[Problem to work on]:
Taking the first line of the listing as the start and the line containing "End SubscribeFacts." as the end, reproduce everything in between exactly, both ends included.

[Input for this task]:
(** What a call of [subscribe] does, by whether its send goes through. *)
Lemma subscribe_ok t p cb s :
  send_succeeds W s = true ->
  subscribe W t p cb s =
  (Ok (sub_id_of W t p),
   sent (subscribe_message t p) (registered (sub_id_of W t p) t p cb s)).
Proof.
  intros H. rewrite subscribe_unfold. simpl.
  rewrite send_message_ok by (rewrite send_succeeds_registered; exact H).
  reflexivity.
Qed.

Lemma subscribe_fail t p cb s :
  send_succeeds W s = false ->
  subscribe W t p cb s =
  (Raise (SubscriptionError (send_error s)),
   dropped (sub_id_of W t p)
           (unsent (registered (sub_id_of W t p) t p cb s))).
Proof.
  intros H. rewrite subscribe_unfold. simpl.
  rewrite send_message_fail by (rewrite send_succeeds_registered; exact H).
  unfold send_error. rewrite can_send_registered. reflexivity.
Qed.

End SubscribeFacts.

Section RegisterTwice.
Variable W : World.

(** One call of [subscribe], summarised. *)
Lemma subscribe_step t p cb s r s1 :
  subscribe W t p cb s = (r, s1) ->
  let sub_id := sub_id_of W t p in
  let entry := mkSub t p (subscribe_message t p) cb 0 (clock (env s)) in
  handlers_of sub_id (mgr s1) = handlers_of sub_id (mgr s) ++ callback_list cb /\
  ((r = Ok sub_id /\ send_succeeds W s = true /\
    subscriptions (mgr s1) = PyDict.set sub_id entry (subscriptions (mgr s)) /\
    wire (env s1) = wire (env s) ++ [subscribe_message t p])
   \/
   (r = Raise (SubscriptionError (send_error s)) /\ send_succeeds W s = false /\
    subscriptions (mgr s1) =
      PyDict.del sub_id (PyDict.set sub_id entry (subscriptions (mgr s))) /\
    wire (env s1) = wire (env s))).
Proof.
  intros H. simpl.
  destruct (send_succeeds W s) eqn:E.
  - rewrite subscribe_ok in H by exact E. injection H as <- <-.
    split.
    + change (mgr (sent ?m ?st)) with
        (set_stats (set_messages_sent (S (messages_sent (stats (mgr st))))
                                      (stats (mgr st))) (mgr st)).
      unfold handlers_of at 1. simpl message_handlers.
      apply handlers_registered.
    + left. split; [reflexivity|]. split; [reflexivity|]. split.
      * simpl. apply subscriptions_registered.
      * unfold registered. destruct cb; reflexivity.
  - rewrite subscribe_fail in H by exact E. injection H as <- <-.
    split.
    + unfold dropped, handlers_of at 1. simpl message_handlers.
      rewrite mgr_unsent. apply handlers_registered.
    + right. split; [reflexivity|]. split; [reflexivity|]. split.
      * unfold dropped. simpl. rewrite mgr_unsent.
        rewrite subscriptions_registered. reflexivity.
      * unfold dropped. simpl. rewrite wire_unsent.
        unfold registered. destruct cb; reflexivity.
Qed.

Lemma subscribe_wf t p cb s :
  PyDict.wf (subscriptions (mgr s)) ->
  PyDict.wf (subscriptions (mgr (snd (subscribe W t p cb s)))).
Proof.
  intros Hwf. destruct (subscribe W t p cb s) as [r s1] eqn:E. simpl.
  destruct (subscribe_step _ _ _ _ _ _ E) as [_ [(_ & _ & -> & _)|(_ & _ & -> & _)]].
  - apply PyDictFacts.wf_set. exact Hwf.
  - apply PyDictFacts.wf_del, PyDictFacts.wf_set. exact Hwf.
Qed.

(** C1, as amended: two [subscribe] calls whose parameters have the same
    canonical serialisation compute the same subscription id; the
    registry holds at most one entry under that id after each call
    (exactly one when both calls return); every call that returns has
    sent its own wire subscribe message, so the pair sends two; and the
    callbacks of both calls are appended to the handler list of the id. *)
Theorem subscribe_same_identity t p1 p2 cb1 cb2 s :
  PyDict.wf (subscriptions (mgr s)) ->
  normalized p1 = normalized p2 ->
  let sub_id := sub_id_of W t p1 in
  let '(r1, s1) := subscribe W t p1 cb1 s in
  let '(r2, s2) := subscribe W t p2 cb2 s1 in
  (forall i1 i2, r1 = Ok i1 -> r2 = Ok i2 -> i1 = sub_id /\ i2 = sub_id) /\
  (PyDict.count sub_id (subscriptions (mgr s1)) <= 1)%nat /\
  (PyDict.count sub_id (subscriptions (mgr s2)) <= 1)%nat /\
  (forall i1 i2, r1 = Ok i1 -> r2 = Ok i2 ->
     PyDict.count sub_id (subscriptions (mgr s2)) = 1%nat /\
     wire (env s2) =
       wire (env s) ++ [subscribe_message t p1; subscribe_message t p2]) /\
  handlers_of sub_id (mgr s2) =
    handlers_of sub_id (mgr s) ++ callback_list cb1 ++ callback_list cb2.
Proof.
  intros Hwf Hnorm. simpl.
  pose proof (sub_id_normalized W t p1 p2 Hnorm) as Hid.
  destruct (subscribe W t p1 cb1 s) as [r1 s1] eqn:E1.
  destruct (subscribe W t p2 cb2 s1) as [r2 s2] eqn:E2.
  pose proof (subscribe_wf t p1 cb1 s Hwf) as Hwf1. rewrite E1 in Hwf1.
  pose proof (subscribe_wf t p2 cb2 s1 Hwf1) as Hwf2. rewrite E2 in Hwf2.
  simpl in Hwf1, Hwf2.
  destruct (subscribe_step _ _ _ _ _ _ E1) as [Hh1 C1].
  destruct (subscribe_step _ _ _ _ _ _ E2) as [Hh2 C2].
  rewrite <- Hid in Hh2, C2.
  repeat split.
  - destruct C1 as [(-> & _)|(-> & _)]; congruence.
  - destruct C2 as [(-> & _)|(-> & _)]; congruence.
  - apply PyDictFacts.count_le_1. exact Hwf1.
  - apply PyDictFacts.count_le_1. exact Hwf2.
  - destruct C2 as [(_ & _ & Hs & _)|(-> & _)]; [|discriminate].
    rewrite PyDictFacts.count_get by exact Hwf2.
    rewrite Hs, PyDictFacts.get_set_same. reflexivity.
  - destruct C1 as [(_ & _ & _ & Hw1)|(-> & _)]; [|discriminate].
    destruct C2 as [(_ & _ & _ & Hw2)|(-> & _)]; [|discriminate].
    rewrite Hw2, Hw1, <- app_assoc. reflexivity.
  - rewrite Hh2, Hh1, <- app_assoc. reflexivity.
Qed.

End RegisterTwice.

(** C1 as stated fails: on an open connection two identical [subscribe]
    calls return the same id and put two subscribe messages on the wire. *)
Lemma subscribe_twice_sends_twice :
  let s := started world_up in
  let '(r1, s1) := subscribe world_up "trades" btc None s in
  let '(r2, s2) := subscribe world_up "trades" btc (Some 1) s1 in
  r1 = r2 /\
  PyDict.count (sub_id_of world_up "trades" btc) (subscriptions (mgr s2)) = 1%nat /\
  wire (env s) = [] /\
  wire (env s2) = [subscribe_message "trades" btc; subscribe_message "trades" btc] /\
  List.length (wire (env s2)) <> 1%nat.
Proof. vm_compute. repeat split; discriminate. Qed.

(** The hypotheses of [subscribe_same_identity] hold for two candle
    subscriptions whose parameters differ only in key order. *)
Lemma subscribe_same_identity_witness :
  let s := started world_up in
  let p1 := [("coin", JStr "BTC"); ("interval", JStr "1m")] in
  let p2 := [("interval", JStr "1m"); ("coin", JStr "BTC")] in
  PyDict.wf (subscriptions (mgr s)) /\
  normalized p1 = normalized p2 /\
  handlers_of (sub_id_of world_up "candle" p1)
    (mgr (snd (subscribe world_up "candle" p2 (Some 2)
                 (snd (subscribe world_up "candle" p1 (Some 1) s))))) = [1; 2]%nat.
Proof.
  intros s p1 p2.
  assert (Hwf : PyDict.wf (subscriptions (mgr s))) by constructor.
  assert (Hn : normalized p1 = normalized p2) by reflexivity.
  split; [exact Hwf|]. split; [exact Hn|].
  pose proof (subscribe_same_identity world_up "candle" p1 p2 (Some 1) (Some 2) s
                Hwf Hn) as H.
  cbv zeta in H.
  destruct (subscribe world_up "candle" p1 (Some 1) s) as [r1 s1]. cbn [snd].
  destruct (subscribe world_up "candle" p2 (Some 2) s1) as [r2 s2]. cbn [snd].
  destruct H as (_ & _ & _ & _ & H). rewrite H. reflexivity.
Defined.

(* ------------------------------------------------------------------ *)
(** ** A failed registration *)

(** What [subscribe] leaves behind when its send fails: the entry is
    deleted, the callback of the call stays in [message_handlers]. *)
Lemma subscribe_failure_state W t p cb s :
  PyDict.wf (subscriptions (mgr s)) ->
  send_succeeds W s = false ->
  let sub_id := sub_id_of W t p in
  let '(r, s') := subscribe W t p cb s in
  r = Raise (SubscriptionError (send_error s)) /\
  PyDict.get sub_id (subscriptions (mgr s')) = None /\
  handlers_of sub_id (mgr s') = handlers_of sub_id (mgr s) ++ callback_list cb.
Proof.
  intros Hwf Hs. simpl.
  destruct (subscribe W t p cb s) as [r s'] eqn:E.
  destruct (subscribe_step W _ _ _ _ _ _ E) as [Hh [(_ & Hs' & _)|(-> & _ & Hsub & _)]].
  - congruence.
  - split; [reflexivity|]. split; [|exact Hh].
    rewrite Hsub. apply PyDictFacts.get_del_same, PyDictFacts.wf_set. exact Hwf.
Qed.

(** C2 at the failing input: [subscribe("trades", {"coin": "BTC"}, cb)]
    with callback handle 7 on a manager that was never connected raises
    the subscription error and deletes the entry, and the handle 7 is
    still in [message_handlers] under the id of the call. *)
Theorem subscribe_failure_keeps_callback :
  let sub_id := sub_id_of world_up "trades" btc in
  let '(r, s') := subscribe world_up "trades" btc (Some 7%nat) (init 0) in
  r = Raise (SubscriptionError NotConnectedError) /\
  subscriptions (mgr s') = [] /\
  message_handlers (mgr (init 0)) = [] /\
  message_handlers (mgr s') = [(sub_id, [7%nat])].
Proof. vm_compute. repeat split. Qed.

(* ------------------------------------------------------------------ *)
(** ** Deregistering *)

Section UnsubscribeFacts.
Variable W : World.

Lemma unsubscribe_unknown sub_id s :
  PyDict.get sub_id (subscriptions (mgr s)) = None ->
  unsubscribe W sub_id s = (Raise (NotFoundError sub_id), s).
Proof. intros H. unfold unsubscribe. py_step. rewrite H. reflexivity. Qed.

Lemma unsubscribe_ok sub_id sub_data s :
  PyDict.get sub_id (subscriptions (mgr s)) = Some sub_data ->
  send_succeeds W s = true ->
  unsubscribe W sub_id s =
  (Ok tt, removed sub_id (sent (unsubscribe_message sub_data) s)).
Proof.
  intros H Hs. unfold unsubscribe. py_step. rewrite H.
  fold (unsubscribe_message sub_data).
  rewrite (send_message_ok W _ _ Hs). reflexivity.
Qed.

Lemma unsubscribe_fail sub_id sub_data s :
  PyDict.get sub_id (subscriptions (mgr s)) = Some sub_data ->
  send_succeeds W s = false ->
  unsubscribe W sub_id s = (Raise (send_error s), unsent s).
Proof.
  intros H Hs. unfold unsubscribe. py_step. rewrite H.
  fold (unsubscribe_message sub_data).
  rewrite (send_message_fail W _ _ Hs). reflexivity.
Qed.

Lemma subscriptions_removed sub_id s :
  subscriptions (mgr (removed sub_id s)) =
  PyDict.del sub_id (subscriptions (mgr s)).
Proof.
  unfold removed. simpl.
  destruct (PyDict.mem sub_id (message_handlers (mgr s))); reflexivity.
Qed.

Lemma handlers_removed sub_id s :
  PyDict.wf (message_handlers (mgr s)) ->
  PyDict.get sub_id (message_handlers (mgr (removed sub_id s))) = None.
Proof.
  intros Hwf. unfold removed. simpl. unfold PyDict.mem.
  destruct (PyDict.get sub_id (message_handlers (mgr s))) eqn:E; simpl.
  - apply PyDictFacts.get_del_same. exact Hwf.
  - exact E.
Qed.

(** C3, as amended: [unsubscribe] of an unknown id raises the not-found
    error and changes nothing; for a known id whose unsubscribe message
    is sent, the entry and the callbacks of the id are removed; for a
    known id whose send fails, the send error is raised to the caller and
    the entry and its callbacks stay as they were. *)
Theorem unsubscribe_spec sub_id s :
  PyDict.wf (subscriptions (mgr s)) ->
  PyDict.wf (message_handlers (mgr s)) ->
  let '(r, s') := unsubscribe W sub_id s in
  match PyDict.get sub_id (subscriptions (mgr s)) with
  | None => r = Raise (NotFoundError sub_id) /\ s' = s
  | Some sub_data =>
      if send_succeeds W s then
        r = Ok tt /\
        PyDict.get sub_id (subscriptions (mgr s')) = None /\
        PyDict.get sub_id (message_handlers (mgr s')) = None /\
        wire (env s') = wire (env s) ++ [unsubscribe_message sub_data]
      else
        r = Raise (send_error s) /\
        subscriptions (mgr s') = subscriptions (mgr s) /\
        message_handlers (mgr s') = message_handlers (mgr s) /\
        wire (env s') = wire (env s)
  end.
Proof.
  intros Hsubs Hhandlers.
  destruct (PyDict.get sub_id (subscriptions (mgr s))) as [sub_data|] eqn:Hget.
  - destruct (send_succeeds W s) eqn:Hs.
    + rewrite (unsubscribe_ok _ _ _ Hget Hs).
      split; [reflexivity|]. split; [|split].
      * rewrite subscriptions_removed. simpl.
        apply PyDictFacts.get_del_same. exact Hsubs.
      * apply handlers_removed. exact Hhandlers.
      * unfold removed. simpl. reflexivity.
    + rewrite (unsubscribe_fail _ _ _ Hget Hs).
      rewrite mgr_unsent, wire_unsent. repeat split.
  - rewrite (unsubscribe_unknown _ _ Hget). split; reflexivity.
Qed.
Lemma baixar_dados_dnit_http_error_witness :
  (Fetcher.baixar_dados_dnit Cases.server_500 (PyInt 2023) (PyInt 101) "data/raw"
     Samples.empty_world).1 = Raise (HTTPError 500)
  /\ Fetcher.fs_files
       (Fetcher.baixar_dados_dnit Cases.server_500 (PyInt 2023) (PyInt 101) "data/raw"
          Samples.empty_world).2 = ∅.
Proof.
  apply (baixar_dados_dnit_http_error Cases.server_500 (PyInt 2023) (PyInt 101)
           "data/raw" Samples.empty_world Cases.answer_500).
  - apply inputs_accepted_2023_101.
  - apply directories_made_ok.
  - reflexivity.
  - cbn. lia.
  - cbn. lia.
Defined.

Lemma baixar_dados_dnit_corrupt_archive_witness :
  (Fetcher.baixar_dados_dnit Cases.server_garbage (PyInt 2023) (PyInt 101) "data/raw"
     Samples.empty_world).1 = Raise (RuntimeError "Arquivo baixado está corrompido.")
  /\ Fetcher.fs_files
       (Fetcher.baixar_dados_dnit Cases.server_garbage (PyInt 2023) (PyInt 101) "data/raw"
          Samples.empty_world).2
     = <[caminho_zip_completo "data/raw" (PyInt 2023) (PyInt 101) := "PK-pnct"]> ∅.
Proof.
  apply (baixar_dados_dnit_corrupt_archive Cases.server_garbage (PyInt 2023) (PyInt 101)
           "data/raw" Samples.empty_world Cases.answer_zip).
  - apply inputs_accepted_2023_101.
  - apply directories_made_ok.
  - reflexivity.
  - exact zip_response_answer_zip.
  - reflexivity.
  - left. reflexivity.
Defined.

Lemma baixar_dados_dnit_no_csv_witness :
  (Fetcher.baixar_dados_dnit Cases.server_zip_without_csv (PyInt 2023) (PyInt 101)
     "data/raw" Samples.empty_world).1
  = Raise (RuntimeError "Formato inesperado do arquivo ZIP.")
  /\ Fetcher.fs_files
       (Fetcher.baixar_dados_dnit Cases.server_zip_without_csv (PyInt 2023) (PyInt 101)
          "data/raw" Samples.empty_world).2
     = <[caminho_zip_completo "data/raw" (PyInt 2023) (PyInt 101) := "PK-pnct"]> ∅.
Proof.
  apply (baixar_dados_dnit_no_csv Cases.server_zip_without_csv (PyInt 2023) (PyInt 101)
           "data/raw" Samples.empty_world Cases.answer_zip [("leia-me.txt", "PNCT")]).
  - apply inputs_accepted_2023_101.
  - apply directories_made_ok.
  - reflexivity.
  - exact zip_response_answer_zip.
  - reflexivity.
  - reflexivity.
  - discriminate.
  - vm_compute. reflexivity.
Defined.


Lemma baixar_dados_dnit_valid_input_reaches_server_witness :
  inputs_accepted Cases.server_zip (PyInt 2023) (PyInt 101)
  /\ (directories_made Cases.server_zip "data/raw" (PyInt 2023) (PyInt 101) ->
      Fetcher.net_calls
        (Fetcher.baixar_dados_dnit Cases.server_zip (PyInt 2023) (PyInt 101) "data/raw"
           Samples.empty_world).2
      = Fetcher.net_calls Samples.empty_world
        ++ ["https://servicos.dnit.gov.br/dadospnct/arquivos/pnct_" +:+ str_of_Z 2023
            +:+ "_" +:+ str_of_Z 101 +:+ ".zip"]).
Proof.
  apply (baixar_dados_dnit_valid_input_reaches_server Cases.server_zip 2023 101 "data/raw"
           Samples.empty_world); cbn; lia.
Defined.

Lemma main_wrong_input_witness :
  input_error_reported
    (Cli.main Cases.server_zip Cases.typed_int Cases.quoted Cases.head_text "1999" "101"
       Samples.empty_world).2
  /\ Fetcher.net_calls
       (Cli.main Cases.server_zip Cases.typed_int Cases.quoted Cases.head_text "1999" "101"
          Samples.empty_world).1 = []
  /\ Fetcher.fs_dirs
       (Cli.main Cases.server_zip Cases.typed_int Cases.quoted Cases.head_text "1999" "101"
          Samples.empty_world).1 = ∅
  /\ Fetcher.fs_files
       (Cli.main Cases.server_zip Cases.typed_int Cases.quoted Cases.head_text "1999" "101"
          Samples.empty_world).1 = ∅.
Proof.
  apply (main_wrong_input Cases.server_zip Cases.typed_int Cases.quoted Cases.head_text
           "1999" "101" Samples.empty_world).
  left. reflexivity.
Defined.

Lemma main_not_a_zip_reported_as_input_witness :
  (Cli.main Cases.server_html Cases.typed_int Cases.quoted Cases.head_text "2023" "101"
     Samples.empty_world).2
  = [Cli.Printed "=== Coletor de Dados DNIT ===";
     Cli.Asked "Digite o ano (ex: 2023): ";
     Cli.Asked "Digite o número da BR (ex: 101): ";
     Cli.Printed "
❌ Erro de entrada: O conteúdo baixado não é um arquivo ZIP válido.";
     Cli.Printed "
Operação finalizada."]
  /\ Fetcher.net_calls
       (Cli.main Cases.server_html Cases.typed_int Cases.quoted Cases.head_text "2023" "101"
          Samples.empty_world).1
     = ["https://servicos.dnit.gov.br/dadospnct/arquivos/pnct_2023_101.zip"].
Proof.
  destruct (main_not_a_zip_reported_as_input Cases.server_html Cases.typed_int Cases.quoted
              Cases.head_text "2023" "101" 2023 101 Samples.empty_world Cases.answer_html)
    as (Hout & Hnet & _).
  - reflexivity.
  - reflexivity.
  - apply inputs_accepted_2023_101.
  - apply directories_made_ok.
  - reflexivity.
  - reflexivity.
  - vm_compute. reflexivity.
  - split; [exact Hout | exact Hnet].
Defined.

Lemma gerenciar_banco_upsert_lookup_witness :
  exists json,
    Samples.json_table "[1]" = Ok json
    /\ records_under 2023 101
         (Store.db (Store.gerenciar_banco Samples.json_table
                      (Samples.sqlite_at "2023-05-01 10:00:00") (Some "[1]") (Some 2023)
                      (Some 101) false Samples.fresh_store).2)
       = [written_record (Samples.sqlite_at "2023-05-01 10:00:00")
            (Store.db Samples.fresh_store) 2023 101 json].
Proof.
  destruct (gerenciar_banco_upsert_lookup Samples.json_table
              (Samples.sqlite_at "2023-05-01 10:00:00") "[1]" 2023 101 Samples.fresh_store)
    as (json & Hj & Hunder & _).
  - reflexivity.
  - exists json. split; [exact Hj | exact Hunder].
Defined.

[Result of the task]:
(** What a call of [subscribe] does, by whether its send goes through. *)
Lemma subscribe_ok t p cb s :
  send_succeeds W s = true ->
  subscribe W t p cb s =
  (Ok (sub_id_of W t p),
   sent (subscribe_message t p) (registered (sub_id_of W t p) t p cb s)).
Proof.
  intros H. rewrite subscribe_unfold. simpl.
  rewrite send_message_ok by (rewrite send_succeeds_registered; exact H).
  reflexivity.
Qed.

Lemma subscribe_fail t p cb s :
  send_succeeds W s = false ->
  subscribe W t p cb s =
  (Raise (SubscriptionError (send_error s)),
   dropped (sub_id_of W t p)
           (unsent (registered (sub_id_of W t p) t p cb s))).
Proof.
  intros H. rewrite subscribe_unfold. simpl.
  rewrite send_message_fail by (rewrite send_succeeds_registered; exact H).
  unfold send_error. rewrite can_send_registered. reflexivity.
Qed.

End SubscribeFacts.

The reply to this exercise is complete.